TASK INSTRUCTIONS
Check every line below for the word "replace" and show those that hold it.

DATA LISTING

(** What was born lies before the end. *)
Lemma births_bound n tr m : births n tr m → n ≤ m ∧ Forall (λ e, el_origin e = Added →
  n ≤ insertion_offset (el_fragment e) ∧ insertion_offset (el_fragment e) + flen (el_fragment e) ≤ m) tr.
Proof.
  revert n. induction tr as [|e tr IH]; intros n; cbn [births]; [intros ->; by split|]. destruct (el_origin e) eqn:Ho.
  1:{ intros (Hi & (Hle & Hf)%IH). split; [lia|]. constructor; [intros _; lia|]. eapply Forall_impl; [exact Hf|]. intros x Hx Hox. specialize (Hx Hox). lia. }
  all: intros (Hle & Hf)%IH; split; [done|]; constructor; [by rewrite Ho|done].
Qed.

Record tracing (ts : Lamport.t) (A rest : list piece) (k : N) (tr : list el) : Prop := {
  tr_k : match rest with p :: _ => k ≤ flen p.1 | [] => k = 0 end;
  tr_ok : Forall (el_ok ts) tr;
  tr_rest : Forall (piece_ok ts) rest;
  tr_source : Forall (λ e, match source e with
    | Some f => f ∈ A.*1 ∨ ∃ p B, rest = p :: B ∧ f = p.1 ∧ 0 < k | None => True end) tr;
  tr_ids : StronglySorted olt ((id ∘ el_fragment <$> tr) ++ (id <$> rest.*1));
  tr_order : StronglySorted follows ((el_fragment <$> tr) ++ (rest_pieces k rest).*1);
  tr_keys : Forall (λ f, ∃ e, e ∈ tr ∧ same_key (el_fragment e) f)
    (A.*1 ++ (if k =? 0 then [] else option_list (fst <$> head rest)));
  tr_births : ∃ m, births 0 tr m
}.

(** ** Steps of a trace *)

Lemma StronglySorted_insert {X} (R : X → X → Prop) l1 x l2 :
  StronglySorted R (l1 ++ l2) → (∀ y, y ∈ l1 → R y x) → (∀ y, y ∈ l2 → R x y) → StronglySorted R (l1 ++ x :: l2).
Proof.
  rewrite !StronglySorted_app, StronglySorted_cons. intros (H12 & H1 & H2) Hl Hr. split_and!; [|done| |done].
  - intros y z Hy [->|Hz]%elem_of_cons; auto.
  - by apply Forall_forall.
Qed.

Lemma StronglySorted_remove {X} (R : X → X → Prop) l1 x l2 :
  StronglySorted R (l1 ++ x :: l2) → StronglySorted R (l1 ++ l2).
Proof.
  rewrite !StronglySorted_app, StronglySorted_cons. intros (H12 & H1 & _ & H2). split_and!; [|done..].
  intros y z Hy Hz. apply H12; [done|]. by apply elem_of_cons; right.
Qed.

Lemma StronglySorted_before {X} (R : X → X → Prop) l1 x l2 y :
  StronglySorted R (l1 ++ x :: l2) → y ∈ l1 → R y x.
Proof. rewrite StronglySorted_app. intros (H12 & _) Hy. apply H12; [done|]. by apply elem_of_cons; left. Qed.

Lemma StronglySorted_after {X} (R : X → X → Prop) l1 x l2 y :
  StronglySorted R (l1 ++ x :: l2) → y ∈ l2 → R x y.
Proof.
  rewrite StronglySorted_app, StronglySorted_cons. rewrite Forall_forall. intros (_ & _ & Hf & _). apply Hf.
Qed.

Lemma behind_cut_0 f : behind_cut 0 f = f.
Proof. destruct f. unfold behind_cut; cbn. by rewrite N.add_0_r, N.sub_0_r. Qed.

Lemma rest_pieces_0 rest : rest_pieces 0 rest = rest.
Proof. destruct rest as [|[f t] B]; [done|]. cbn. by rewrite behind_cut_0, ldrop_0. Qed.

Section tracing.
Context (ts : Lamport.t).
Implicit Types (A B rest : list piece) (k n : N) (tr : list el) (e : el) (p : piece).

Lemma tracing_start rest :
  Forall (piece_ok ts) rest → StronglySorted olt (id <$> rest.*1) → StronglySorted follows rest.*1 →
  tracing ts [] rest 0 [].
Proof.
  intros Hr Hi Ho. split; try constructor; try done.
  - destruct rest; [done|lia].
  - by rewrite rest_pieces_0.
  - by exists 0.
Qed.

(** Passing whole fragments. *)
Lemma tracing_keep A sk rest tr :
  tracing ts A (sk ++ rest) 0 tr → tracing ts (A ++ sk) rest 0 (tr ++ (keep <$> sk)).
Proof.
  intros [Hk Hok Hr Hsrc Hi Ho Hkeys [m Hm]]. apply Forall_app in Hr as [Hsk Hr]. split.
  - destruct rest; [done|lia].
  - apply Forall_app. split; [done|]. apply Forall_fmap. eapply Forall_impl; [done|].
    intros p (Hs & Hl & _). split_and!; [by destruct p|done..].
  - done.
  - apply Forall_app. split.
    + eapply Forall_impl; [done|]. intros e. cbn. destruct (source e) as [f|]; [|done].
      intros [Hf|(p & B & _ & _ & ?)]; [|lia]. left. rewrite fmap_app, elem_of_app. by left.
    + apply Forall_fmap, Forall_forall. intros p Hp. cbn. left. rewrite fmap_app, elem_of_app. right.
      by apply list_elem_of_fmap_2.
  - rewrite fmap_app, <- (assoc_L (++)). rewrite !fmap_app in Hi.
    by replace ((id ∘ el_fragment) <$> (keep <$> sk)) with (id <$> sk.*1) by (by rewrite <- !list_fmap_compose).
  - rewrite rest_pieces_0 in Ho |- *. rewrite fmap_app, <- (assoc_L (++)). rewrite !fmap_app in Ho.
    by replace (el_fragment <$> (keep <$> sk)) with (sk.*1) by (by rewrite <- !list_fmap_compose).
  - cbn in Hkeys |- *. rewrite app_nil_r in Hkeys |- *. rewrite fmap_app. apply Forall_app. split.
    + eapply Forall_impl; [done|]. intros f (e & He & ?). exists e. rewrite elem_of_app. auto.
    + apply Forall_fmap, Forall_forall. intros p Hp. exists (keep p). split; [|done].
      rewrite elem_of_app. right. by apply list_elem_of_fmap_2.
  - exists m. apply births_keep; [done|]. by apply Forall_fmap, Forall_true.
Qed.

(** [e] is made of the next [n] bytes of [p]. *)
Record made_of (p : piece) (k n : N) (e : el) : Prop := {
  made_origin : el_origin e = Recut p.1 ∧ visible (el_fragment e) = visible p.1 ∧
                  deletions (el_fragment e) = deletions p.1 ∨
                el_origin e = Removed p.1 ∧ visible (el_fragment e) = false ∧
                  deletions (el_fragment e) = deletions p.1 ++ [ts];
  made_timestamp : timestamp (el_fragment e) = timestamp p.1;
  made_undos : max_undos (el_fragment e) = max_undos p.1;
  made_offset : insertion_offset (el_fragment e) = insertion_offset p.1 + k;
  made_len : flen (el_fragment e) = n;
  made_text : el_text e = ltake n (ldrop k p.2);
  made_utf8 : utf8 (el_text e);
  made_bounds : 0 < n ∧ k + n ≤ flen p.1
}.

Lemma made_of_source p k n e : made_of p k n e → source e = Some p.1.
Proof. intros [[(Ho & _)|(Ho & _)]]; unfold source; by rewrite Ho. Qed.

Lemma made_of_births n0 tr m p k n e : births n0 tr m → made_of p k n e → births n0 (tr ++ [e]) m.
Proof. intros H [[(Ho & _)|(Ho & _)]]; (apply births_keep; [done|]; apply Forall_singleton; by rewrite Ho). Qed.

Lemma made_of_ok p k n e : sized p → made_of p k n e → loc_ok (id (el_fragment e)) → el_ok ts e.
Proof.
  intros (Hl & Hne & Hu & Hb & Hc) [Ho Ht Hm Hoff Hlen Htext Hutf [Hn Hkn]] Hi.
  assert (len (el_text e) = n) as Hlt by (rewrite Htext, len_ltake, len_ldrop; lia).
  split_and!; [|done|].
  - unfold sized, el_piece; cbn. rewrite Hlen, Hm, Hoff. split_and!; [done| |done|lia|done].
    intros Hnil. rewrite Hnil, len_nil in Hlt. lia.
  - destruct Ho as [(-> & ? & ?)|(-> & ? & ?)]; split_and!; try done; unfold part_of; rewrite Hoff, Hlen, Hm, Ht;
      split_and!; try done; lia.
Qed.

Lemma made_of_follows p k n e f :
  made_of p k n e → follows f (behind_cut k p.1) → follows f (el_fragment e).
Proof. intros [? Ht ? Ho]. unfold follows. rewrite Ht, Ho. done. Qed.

TASK ANSWER
    by replace ((id ∘ el_fragment) <$> (keep <$> sk)) with (id <$> sk.*1) by (by rewrite <- !list_fmap_compose).
    by replace (el_fragment <$> (keep <$> sk)) with (sk.*1) by (by rewrite <- !list_fmap_compose).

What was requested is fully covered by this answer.